Если к вибрации относиться спокойно, то здесь довольно удобно. Каюта у нас огромная обшитая светлым деревом, потолок, как в метро, роскошный, стоят две широкие деревянные кровати, шкафы, кресла, свой умывальник, душ, уборная. Так как нам везет, то в Париже, когда мы меняли шипс-карты на билеты, нам дали каюту не туристскую, а первого класса. Они это делают потому, что сезон уже кончился, чтобы первый класс не пустовал безобразно. Вообще, пароход громаден и очень красив. Но в области искусства здесь явно неблагополучно. Модерн вообще штука немножко противная, а на «Нормандии» это еще усиливается золотом и бездарностью.

Через четыре часа после отхода из Гавра «Нормандия» делает свою единственную остановку – в Саутгемптоне. Оттуда еще можно отправлять письма…
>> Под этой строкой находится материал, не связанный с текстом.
Lemma inv_on_ack now a st st' :
  Tahoe_inv st -> state st <> 1%Z -> on_ack now a st = Next st' -> Tahoe_inv st'.
Proof.
  intros (Hnd & Hlt & Hst & Hdes & Hcw & Hq & Hqt & Hqnd) Hs H.
  unfold on_ack in H.
  destruct (send_times st !! a) as [ts|]; [|discriminate].
  assert (Hqt' : forall q, In (q, true) (queries st) -> (q < seqno st)%Z).
  { intros q Hin. destruct (Hqt _ Hin) as [Hl|[_ Hc]]; [done|congruence]. }
  destruct (Z.eqb_spec a (desired_ackno st)) as [Ha|Ha];
    injection H as <-; unfold Tahoe_inv; simpl;
    (repeat split; try done);
    try (by apply dict_del_nodup);
    try (intros k Hk; apply Hlt; by apply (dict_del_keys_sub a));
    try (intros q Hin; left; by apply Hqt').
  - by apply one_le_cwnd_growth.
  - rewrite Hdes. symmetry. apply first_key_del_other. by rewrite <- Hdes.
Qed.

Lemma inv_on_timeout st :
  Tahoe_inv st -> state st <> 1%Z -> Tahoe_inv (on_timeout st).
Proof.
  intros (Hnd & Hlt & Hst & Hdes & Hcw & Hq & Hqt & Hqnd) Hs.
  unfold Tahoe_inv; simpl. repeat split; try done.
  intros q Hin. left. destruct (Hqt _ Hin) as [Hl|[_ Hc]]; [done|congruence].
Qed.

Lemma inv_state2 now rx st st' :
  Tahoe_inv st -> state st = 2%Z -> state2 now rx st = Next st' -> Tahoe_inv st'.
Proof.
  intros Hi Hs H. unfold state2 in H.
  destruct rx as [d|].
  - destruct (unpack_II (firstn recv_bufsize d)) as [[m a]|]; [|discriminate].
    apply (inv_on_ack now a st); [done|congruence|done].
  - injection H as <-. apply inv_on_timeout; [done|congruence].
Qed.

Lemma inv_state3 now st st' :
  Tahoe_inv st -> state st = 3%Z -> state3 now st = Next st' -> Tahoe_inv st'.
Proof.
  intros (Hnd & Hlt & Hst & Hdes & Hcw & Hq & Hqt & Hqnd) Hs H.
  unfold state3 in H.
  destruct (dict_get (desired_ackno st) (outstanding st)) as [pkt|] eqn:Hg;
    [|discriminate].
  injection H as <-. apply dict_get_in in Hg.
  unfold Tahoe_inv; simpl. repeat split; try done.
  - intros k ts. rewrite lookup_insert.
    case_decide as Hk; [intros _; subst; by apply Hlt|]. apply Hst.
  - intros q Hin. left. destruct (Hqt _ Hin) as [Hl|[_ Hc]]; [done|congruence].
Qed.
Е. П. Петров – В. Л. Катаевой

8 октября 1935 г. [Нью-Йорк]

…Сижу всего-навсего на 27 этаже Shelton Hotel и пишу тебе, глядя через окно на феерическую картину ночного Нью-Йорка. Из нашего номера виден весь центр города с самыми знаменитыми небоскребами, Гудзон с двумя мостами и Бруклин. Подо мной, глубоко внизу, с грохотом проезжают поезда надземной железной дороги (называется это здесь – «Элевейтор»), а под ними двухэтажные автобусы, трамваи и автомобили. Еще ниже, под землей, есть еще одна шумная штука – несколько этажей собвея (метро), но как ты, вероятно, догадываешься, их я не вижу. Виден только, когда проходишь по улице, пар, вырывающийся наверх из вентиляции метро.
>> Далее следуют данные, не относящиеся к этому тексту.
Lemma split_and_prepare_parts (p : process RandomState) (X : DataFrame)
  (y : list float) (test_size : Q) (seed : Z) (r : prepared) :
  split_and_prepare p X y test_size seed = Ok r ->
  exists tr te X_train X_test st,
    iloc X tr = Ok X_train /\ iloc X te = Ok X_test
    /\ y_train r = iloc_values y tr /\ y_test r = iloc_values y te
    /\ preprocessor_fit (num_cols X) (cat_cols X) X_train = Ok st
    /\ preprocessor_transform (num_cols X) (cat_cols X) st X_train
       = Ok (X_train_prep r)
    /\ preprocessor_transform (num_cols X) (cat_cols X) st X_test
       = Ok (X_test_prep r).
Proof.
  unfold split_and_prepare, train_test_split. intros H.
  destruct (negb (n_rows X =? length y)); [discriminate|].
  destruct (validate_shuffle_split (n_rows X) test_size) as [sizes|]; [|discriminate].
  cbn [bind] in H.
  destruct (stratified_shuffle_split p (Some seed) y (fst sizes) (snd sizes))
    as [[tr te]|]; [|discriminate].
  cbn [bind fst snd] in H.
  destruct (iloc X tr) as [X_train|] eqn:Itr; [|discriminate]. cbn [bind] in H.
  destruct (iloc X te) as [X_test|] eqn:Ite; [|discriminate]. cbn [bind] in H.
  unfold preprocessor_fit_transform in H.
  destruct (preprocessor_fit (num_cols X) (cat_cols X) X_train)
    as [st|] eqn:F; [|discriminate].
  cbn [bind] in H.
  destruct (preprocessor_transform (num_cols X) (cat_cols X) st X_train)
    as [M|] eqn:T; [|discriminate].
  cbn [bind fst snd] in H. bind_inv H. injection H as <-.
  exists tr, te, X_train, X_test, st. cbn. auto 10.
Qed.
Живем мы в весьма фешенебельном районе, рядом с Парк-авеню, Рейдио-сити, Импайром и центральным вокзалом. Собственно, вокзал находится под землей, а потому никаких признаков железной дороги – ни паровозов, ни семафоров, ни стрелочников – не видно. Виден только малюсенький сорокаэтажный домик, в котором помещается железнодорожная гостиница. Самый вокзал еще не видели. Пойдем посмотреть на днях.

Были сегодня в консульстве, где нас очень хорошо приняли, и у издателей (где тоже хорошо приняли). Завтра издатель устраивает для нас встречу с некоторыми американскими писателями и представителями прессы в клубе Гарвардского университета. Таким образом, мы начали деловую жизнь в первый же день по приезду.

Приехали вчера, в пять часов. «Нормандия» подошла к огромной пристани, состоящей из нескольких этажей таможенных зал, и все-таки пристань по сравнению с ней оказалась маленьким сооружением. Пока проверяли паспорта и делали мрачные попытки отвезти нас на «остров слез», прошло два часа, и мы въехали в город, когда было уже совсем темно, то есть вернее – светло, так как город изумительно освещен рекламами. Побродили немного по Бродвею, подивились на сумасшедшую беготню и кружение теснящих друг друга белых и красных электрических букв и солнц, – и пошли спать. После пяти дней океана я весь этот вечер чувствовал, что тротуар плавно уходит из-под ног, и Бродвей начинает медленно покачиваться. Сегодня, разумеется, все прошло.